** ACTION ITEM **
Report every line below that carries the word "match".

** INFORMATION SUPPLIED **
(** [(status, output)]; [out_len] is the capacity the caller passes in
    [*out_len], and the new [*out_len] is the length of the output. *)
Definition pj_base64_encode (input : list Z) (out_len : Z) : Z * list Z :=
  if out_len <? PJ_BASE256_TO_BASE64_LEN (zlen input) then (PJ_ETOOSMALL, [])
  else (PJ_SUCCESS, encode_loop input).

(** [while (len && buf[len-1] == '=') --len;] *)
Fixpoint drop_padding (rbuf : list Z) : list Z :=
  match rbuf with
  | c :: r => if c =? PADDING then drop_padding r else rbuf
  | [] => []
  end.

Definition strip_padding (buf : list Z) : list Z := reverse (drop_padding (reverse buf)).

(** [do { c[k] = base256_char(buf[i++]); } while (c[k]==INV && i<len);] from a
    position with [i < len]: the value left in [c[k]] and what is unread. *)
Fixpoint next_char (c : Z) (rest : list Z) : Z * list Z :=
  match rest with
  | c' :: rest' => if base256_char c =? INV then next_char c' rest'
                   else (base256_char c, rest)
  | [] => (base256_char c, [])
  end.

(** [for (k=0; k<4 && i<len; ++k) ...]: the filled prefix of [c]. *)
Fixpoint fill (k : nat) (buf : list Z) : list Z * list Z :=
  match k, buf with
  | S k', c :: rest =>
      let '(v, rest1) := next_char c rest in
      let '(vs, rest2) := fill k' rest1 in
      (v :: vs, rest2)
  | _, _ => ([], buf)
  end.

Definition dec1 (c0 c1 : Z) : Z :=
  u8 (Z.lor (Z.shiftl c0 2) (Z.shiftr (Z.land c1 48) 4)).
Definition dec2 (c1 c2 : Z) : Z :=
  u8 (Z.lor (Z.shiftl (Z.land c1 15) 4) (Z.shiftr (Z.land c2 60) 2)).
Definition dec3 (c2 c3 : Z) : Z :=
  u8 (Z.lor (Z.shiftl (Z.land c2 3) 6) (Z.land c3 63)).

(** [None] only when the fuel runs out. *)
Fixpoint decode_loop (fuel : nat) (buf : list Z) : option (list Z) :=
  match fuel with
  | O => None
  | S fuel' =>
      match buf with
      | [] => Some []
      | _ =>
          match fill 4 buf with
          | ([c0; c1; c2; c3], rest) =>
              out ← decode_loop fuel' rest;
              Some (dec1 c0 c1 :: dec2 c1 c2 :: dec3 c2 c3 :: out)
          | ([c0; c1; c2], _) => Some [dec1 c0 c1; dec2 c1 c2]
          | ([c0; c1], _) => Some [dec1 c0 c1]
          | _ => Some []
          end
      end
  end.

--

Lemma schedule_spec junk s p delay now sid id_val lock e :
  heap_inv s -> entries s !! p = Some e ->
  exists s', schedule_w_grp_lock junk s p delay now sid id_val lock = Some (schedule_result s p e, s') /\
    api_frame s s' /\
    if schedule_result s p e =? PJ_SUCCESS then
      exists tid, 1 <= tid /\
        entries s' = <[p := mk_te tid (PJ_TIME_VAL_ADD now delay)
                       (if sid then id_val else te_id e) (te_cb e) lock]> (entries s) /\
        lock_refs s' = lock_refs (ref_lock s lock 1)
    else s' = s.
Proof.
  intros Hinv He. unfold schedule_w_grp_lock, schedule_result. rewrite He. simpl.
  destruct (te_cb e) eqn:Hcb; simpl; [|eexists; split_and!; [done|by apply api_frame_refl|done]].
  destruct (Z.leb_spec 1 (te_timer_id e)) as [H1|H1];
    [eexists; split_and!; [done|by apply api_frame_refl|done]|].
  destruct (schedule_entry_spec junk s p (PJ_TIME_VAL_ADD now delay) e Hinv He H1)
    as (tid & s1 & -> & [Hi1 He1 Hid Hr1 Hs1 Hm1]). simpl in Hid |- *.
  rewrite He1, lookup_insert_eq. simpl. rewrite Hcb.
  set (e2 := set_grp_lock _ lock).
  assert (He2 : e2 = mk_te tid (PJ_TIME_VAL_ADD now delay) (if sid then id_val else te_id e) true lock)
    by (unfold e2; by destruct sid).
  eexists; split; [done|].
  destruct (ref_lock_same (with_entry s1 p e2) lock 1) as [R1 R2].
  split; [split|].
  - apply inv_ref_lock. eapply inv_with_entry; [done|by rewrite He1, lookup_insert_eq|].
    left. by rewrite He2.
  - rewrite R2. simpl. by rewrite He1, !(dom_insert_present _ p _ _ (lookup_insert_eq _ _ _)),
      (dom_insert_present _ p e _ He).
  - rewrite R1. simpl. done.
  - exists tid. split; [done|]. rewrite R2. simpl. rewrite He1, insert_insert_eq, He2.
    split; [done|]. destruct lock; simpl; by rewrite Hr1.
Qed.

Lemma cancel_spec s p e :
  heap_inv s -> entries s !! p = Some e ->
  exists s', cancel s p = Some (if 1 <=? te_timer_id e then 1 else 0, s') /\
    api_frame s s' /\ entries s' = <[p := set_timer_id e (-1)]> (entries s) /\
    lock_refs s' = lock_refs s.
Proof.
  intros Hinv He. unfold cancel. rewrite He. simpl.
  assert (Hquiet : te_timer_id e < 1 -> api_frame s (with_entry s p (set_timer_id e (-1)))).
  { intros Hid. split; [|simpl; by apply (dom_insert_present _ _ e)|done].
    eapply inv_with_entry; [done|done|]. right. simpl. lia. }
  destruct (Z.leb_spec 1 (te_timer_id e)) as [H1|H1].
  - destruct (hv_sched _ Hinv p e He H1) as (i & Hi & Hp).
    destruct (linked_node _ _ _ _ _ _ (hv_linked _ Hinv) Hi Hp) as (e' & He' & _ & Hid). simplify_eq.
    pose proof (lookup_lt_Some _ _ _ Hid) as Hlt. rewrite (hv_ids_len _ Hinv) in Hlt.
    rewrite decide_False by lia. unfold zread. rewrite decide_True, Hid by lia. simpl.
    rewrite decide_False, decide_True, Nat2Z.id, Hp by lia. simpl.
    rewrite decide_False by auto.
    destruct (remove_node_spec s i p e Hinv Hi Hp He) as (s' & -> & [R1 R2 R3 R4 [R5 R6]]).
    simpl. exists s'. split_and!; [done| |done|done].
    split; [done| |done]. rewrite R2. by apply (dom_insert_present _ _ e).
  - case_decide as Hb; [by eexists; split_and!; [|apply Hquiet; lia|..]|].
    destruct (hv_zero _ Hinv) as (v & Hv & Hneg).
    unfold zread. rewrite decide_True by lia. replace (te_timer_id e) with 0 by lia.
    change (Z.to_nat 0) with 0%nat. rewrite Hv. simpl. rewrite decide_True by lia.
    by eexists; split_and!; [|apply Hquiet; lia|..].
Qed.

...

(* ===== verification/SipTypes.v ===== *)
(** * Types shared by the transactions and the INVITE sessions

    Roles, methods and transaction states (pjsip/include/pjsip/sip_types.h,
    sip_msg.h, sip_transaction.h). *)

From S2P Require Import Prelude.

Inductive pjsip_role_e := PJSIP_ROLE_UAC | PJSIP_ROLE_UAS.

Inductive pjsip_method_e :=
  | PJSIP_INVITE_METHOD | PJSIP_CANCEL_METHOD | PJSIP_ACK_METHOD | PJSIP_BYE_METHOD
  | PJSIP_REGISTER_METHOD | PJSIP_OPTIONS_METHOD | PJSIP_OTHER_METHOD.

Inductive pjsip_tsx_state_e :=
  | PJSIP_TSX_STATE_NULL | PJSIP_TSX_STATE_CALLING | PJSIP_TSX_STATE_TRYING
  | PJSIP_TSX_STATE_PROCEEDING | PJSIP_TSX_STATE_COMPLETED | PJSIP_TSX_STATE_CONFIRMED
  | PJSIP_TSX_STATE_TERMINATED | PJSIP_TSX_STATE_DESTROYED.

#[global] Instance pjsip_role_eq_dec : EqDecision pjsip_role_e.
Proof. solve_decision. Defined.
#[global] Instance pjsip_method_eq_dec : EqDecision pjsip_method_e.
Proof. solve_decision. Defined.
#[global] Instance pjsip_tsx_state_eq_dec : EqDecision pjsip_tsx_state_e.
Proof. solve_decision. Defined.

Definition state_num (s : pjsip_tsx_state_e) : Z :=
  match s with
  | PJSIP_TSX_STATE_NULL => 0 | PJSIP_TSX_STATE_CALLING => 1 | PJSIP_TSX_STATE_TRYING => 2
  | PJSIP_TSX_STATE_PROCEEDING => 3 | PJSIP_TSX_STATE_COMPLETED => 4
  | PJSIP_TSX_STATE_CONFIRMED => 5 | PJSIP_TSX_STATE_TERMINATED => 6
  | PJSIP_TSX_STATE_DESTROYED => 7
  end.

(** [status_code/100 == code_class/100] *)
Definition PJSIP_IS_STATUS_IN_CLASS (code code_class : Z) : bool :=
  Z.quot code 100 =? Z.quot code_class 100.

** EXERCISE RESULT **
  match rbuf with
  match rest with
  match k, buf with
  match fuel with
      match buf with
          match fill 4 buf with
  match s with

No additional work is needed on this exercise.